Searchlight MVPA results for Necker cube in the UnAmb and Amb conditions and the hemodynamic delay control analysis. (Left) Searchlight MVPA group analysis results for the UnAmb condition and different frames of the Amb condition. Maps were thresholded at P < 0.05, corrected for multiple comparisons. LH, left hemisphere; RH, right hemisphere. (Right) Percept-selective voxels were chosen from searchlight results of each Amb frame and separated according to their preferred UnAmb images. fMRI time courses were averaged across each voxel group for button presses indicating preferred percept (green) vs. nonpreferred percept (red). Data were pooled across the four selective voxel groups (preferring face, vase, the two perspectives of Necker cube, respectively) and averaged across subjects (n = 11).

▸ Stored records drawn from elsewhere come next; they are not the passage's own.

(** [Local.should_use_pty(self, pty=False, fallback=True)] *)
Definition Local_should_use_pty (E : environment) (pty fallback : value)
    : M value :=
  if truthy pty then
    if negb (stdin_isatty E) && truthy fallback then
      r <- get_self ;;
      (if negb (warned_about_pty_fallback r) then
         emit [EvWarning pty_fallback_warning] ;;;
         set_warned_about_pty_fallback true
       else ret tt) ;;;
      ret (VBool false)
    else ret (VBool true)
  else ret (VBool false).

(* ===================================================================== *)
(** ** Local: start, wait, returncode, the readers and _mux *)
(* ===================================================================== *)

(** What one [_mux] thread did: the writes to its sink (the name of the
    sink and the data), the chunks appended to its buffer, and whether it
    ran to its end ([false]: an exception ended the thread; the main thread
    does not see it, [threading] prints its traceback). *)
Record thread : Type := mkThread {
  written : list (string * pystr);
  captured : list pystr;
  finished : bool
}.

(** [os.WEXITSTATUS(status)] *)
Definition WEXITSTATUS (status : Z) : Z := Z.land (Z.shiftr status 8) 255.

(** [Local.start(self, command)]; the forked child itself goes on to
    [execv] and is not followed. *)
Definition Local_start (E : environment) (command : pystr) : M unit :=
  u <- getattr "using_pty" using_pty ;;
  if truthy u then
    emit [EvSpawn command true] ;;;
    set_parent_fd (spawn E command true)
  else
    emit [EvSpawn command false] ;;;
    set_process (spawn E command false).

(** [Local.wait(self)]: [os.waitpid(pid, 0)] blocks until the child has
    exited, so the loop body runs once. *)
Definition Local_wait : M unit :=
  u <- getattr "using_pty" using_pty ;;
  if truthy u then
    p <- getattr "pid" parent_fd ;;
    set_status (waitpid_status p)
  else
    p <- getattr "process" process ;; ret tt.

(** [Local.returncode(self)] *)
Definition Local_returncode : M Z :=
  u <- getattr "using_pty" using_pty ;;
  if truthy u then
    st <- getattr "status" status ;; ret (WEXITSTATUS st)
  else
    p <- getattr "process" process ;; ret (popen_returncode p).
(** * geo-chrono: GPS point collections and CSV ingestion

    A shallow embedding of the [gps] package (point.go) and of the
    [csv] package (reader.go) of geo-chrono, with the properties of the
    ingestion pipeline stated and proved over it.

    Conventions of the embedding:
    - a Go [string] is a [String.string] (a sequence of bytes);
    - a Go [int] is a [Z]; slice lengths are [Z.of_nat (length _)];
    - a slice is a [list]; an in-place update returns the new contents;
    - [map[string]bool] is a [gmap string bool], a missing key reading as
      [false];
    - a function returning [(T, error)] returns an [outcome T]; an index
      out of range is the third outcome, [Panic];
    - [fmt.Printf] of a warning appends to an explicit log;
    - functions of the Go standard library whose text is not part of the
      repository ([time.Parse], [strconv.ParseFloat], [strings.ToLower],
      [strings.TrimSpace], [fmt.Sprintf], [sort.Slice]) are parameters;
      [sort.Slice] is given besides as the library has it, in [gosort]. *)

From Stdlib Require Import ZArith Ascii String Floats DecimalString.
From stdpp Require Import gmap strings list sorting.

Local Open Scope string_scope.
Local Open Scope list_scope.
Local Open Scope Z_scope.

(** ** The [time] package: instants *)

Module time.

(** [*time.Location]: UTC, the local zone, or a fixed offset. *)
Inductive Location : Type :=
| UTC
| Local
| FixedZone (name : string) (offset : Z).

(** [time.Time] without a monotonic clock reading (neither
    [time.Parse] nor [time.Unix] nor the zero value carries one):
    seconds since January 1, year 1 00:00:00 UTC, nanoseconds within
    the second, and the location used for display. *)
Record Time : Type := mkTime { sec : Z; nsec : Z; loc : Location }.

(** [time.Time{}] *)
Definition zero : Time := {| sec := 0; nsec := 0; loc := UTC |}.

(** [t.Before(u)] *)
Definition Before (t u : Time) : bool :=
  (sec t <? sec u) || ((sec t =? sec u) && (nsec t <? nsec u)).

(** [t.After(u)] *)
Definition After (t u : Time) : bool :=
  (sec t >? sec u) || ((sec t =? sec u) && (nsec t >? nsec u)).

(** Seconds from year 1 to the Unix epoch. *)
Definition unixToInternal : Z := 62135596800.

(** int64 arithmetic wraps around. *)
Definition wrap64 (z : Z) : Z := (z + 2 ^ 63) mod 2 ^ 64 - 2 ^ 63.

(** [time.Unix(sec, 0)] *)
Definition Unix (s : Z) : Time :=
  {| sec := wrap64 (s + unixToInternal); nsec := 0; loc := Local |}.

End time.
(** C4.  A response that holds the affirmative marker [<Yes>] somewhere
    and the negative marker [<No>] nowhere makes [execute] succeed on that
    attempt with verdict [true]; one that holds [<No>] somewhere and [<Yes>]
    nowhere makes it succeed on that attempt with verdict [false].  In both
    cases the unit returns [success = true] and the response as payload. *)
Theorem single_marker_gives_verdict w rs r :
  feeds cfg input (llm_calls w) rs ->
  Forall rejected rs ->
  Z.of_nat (length rs) <= max_retries cfg ->
  llm cfg input (llm_calls w + length rs) = Ok r ->
  ((exists pre post, r = pre ++ "<Yes>" ++ post) /\
   ~ (exists pre post, r = pre ++ "<No>" ++ post) ->
     exists w',
       execute cfg input w =
       Some (Ok (Some (mkLogicUnitOutput true true "Code Generated Successfully"
                         [("content_type", "string"); ("value", r)])), w') /\
       llm_calls w' = (llm_calls w + length rs + 1)%nat)
  /\ ((exists pre post, r = pre ++ "<No>" ++ post) /\
      ~ (exists pre post, r = pre ++ "<Yes>" ++ post) ->
     exists w',
       execute cfg input w =
       Some (Ok (Some (mkLogicUnitOutput false true "Code Generated Successfully"
                         [("content_type", "string"); ("value", r)])), w') /\
       llm_calls w' = (llm_calls w + length rs + 1)%nat).
Proof.
  intros Hfeeds Hall Hle Hr.
  rewrite <- (llm_calls_after_responses rs w) in Hr.
  split; intros [Hin Hout];
    exists (after_add (after_response (after_responses w rs) r) r).
  - apply contains_iff in Hin. fold (has_yes r) in Hin. split.
    + apply (execute_after_retries w rs); try assumption.
      replace (mkLogicUnitOutput true _ _ _) with (unit_output r)
        by (unfold unit_output; now rewrite Hin).
      apply turn_accepted; auto.
    + cbn. rewrite llm_calls_after_responses. lia.
  - apply contains_iff in Hin. fold (has_no r) in Hin.
    assert (Hy : has_yes r = false).
    { destruct (has_yes r) eqn:Hy; [| reflexivity].
      exfalso. apply Hout. now apply contains_iff. }
    split.
    + apply (execute_after_retries w rs); try assumption.
      replace (mkLogicUnitOutput false _ _ _) with (unit_output r)
        by (unfold unit_output; now rewrite Hy).
      apply turn_accepted; auto.
    + cbn. rewrite llm_calls_after_responses. lia.
Qed.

Dashed boxes indicate the corresponding frame of searchlight results from which the selective voxels were chosen. Time point 0 is the frame containing the button press. Error bars denote SEM across subjects.

Fig. 3.

Comparison of searchlight MVPA results between conditions. (A) Comparison between UnAmb and Amb conditions. (B) Comparison between Amb and Disc conditions. Results from Necker cube and Rubin face-vase stimuli are shown in the Upper and Lower row, respectively. All results are from group analysis, thresholded at P < 0.05, corrected for multiple comparisons. The Amb condition results were combined across frames −1 to 3. The Disc condition results were combined across frames 0 to 3. LH, left hemisphere; RH, right hemisphere.

Fig. 4.

ROIs and GC analysis results. (A) All ROIs used for GC analysis are plotted on a standard brain surface. ROIs are ordered according to their posterior–anterior position in the Talairach space. Their abbreviated names are shown on the bottom of each graph. For ROI details, see Table S1. (B) Percentage of significant voxel pairs for each ROI pair in each direction under UnAmb (Left), Amb (Center), and Disc (Right) conditions. Direction of GC influence is from the source ROI to the sink ROI. (C) Changes in connectivity strengths between conditions. Changes from UnAmb to Amb (Left), Amb to Disc (Center), and UnAmb to Disc (Right) conditions with significant increases (red) and decreases (blue) of connectivity strength (McNemar test; P < 0.05, FDR corrected).

Fig. 5.

Total causal flow (out-in degree) for each ROI in each condition. ROIs are ordered posterior (left-most) to anterior (right-most). Out-in degrees were computed for each ROI using binary connectivity matrices thresholded at 50%. The mean and SEM across subjects are plotted (n = 11, 11, and 8 for UnAmb, Amb, and Disc condition, respectively). P values of the ROI × condition interaction effect from a two-way ANOVA are indicated in the graph.

Fig. 6.

GC patterns during perceptual switch vs. maintenance. Percentages of significant voxel pairs were compared between the putative bottom-up (posterior-to-anterior) and top-down (anterior-to-posterior) directions across all ROI pairs by a Wilcoxon signed-rank test (P values are indicated in the graph). The bar graphs plot the mean and SEM across ROI pairs.

Fig. 7.

A conceptual model that can account for our results. (A) Summary of the GC results in the three conditions. Regions A and B represent abstract lower-order and higher-order regions, respectively. Dashed lines, potential (e.g., anatomical) but weak or absent directed influence (as measured by GC). Solid lines indicate GC influences. Thicker lines indicate stronger GC influences. (B) A model that can explain both our MVPA and GC results. Left column, percept 1 is dominant. Right column: percept 2 is dominant. Red arrows, excitatory connections; purple lines, inhibitory connections. Tables on the right describe known (black) or currently unknown (green) fMRI and firing rate (FR) observations about whether activity in lower- or higher-level regions correlates with subjective percept in the three experimental conditions. The fMRI observations come from the MVPA results reported herein. In this graph, region A represents roughly early visual areas and region B represents roughly frontal and anterior temporal regions. We note that this two-level model is highly abstracted; in reality, there are many levels of brain regions in the hierarchy.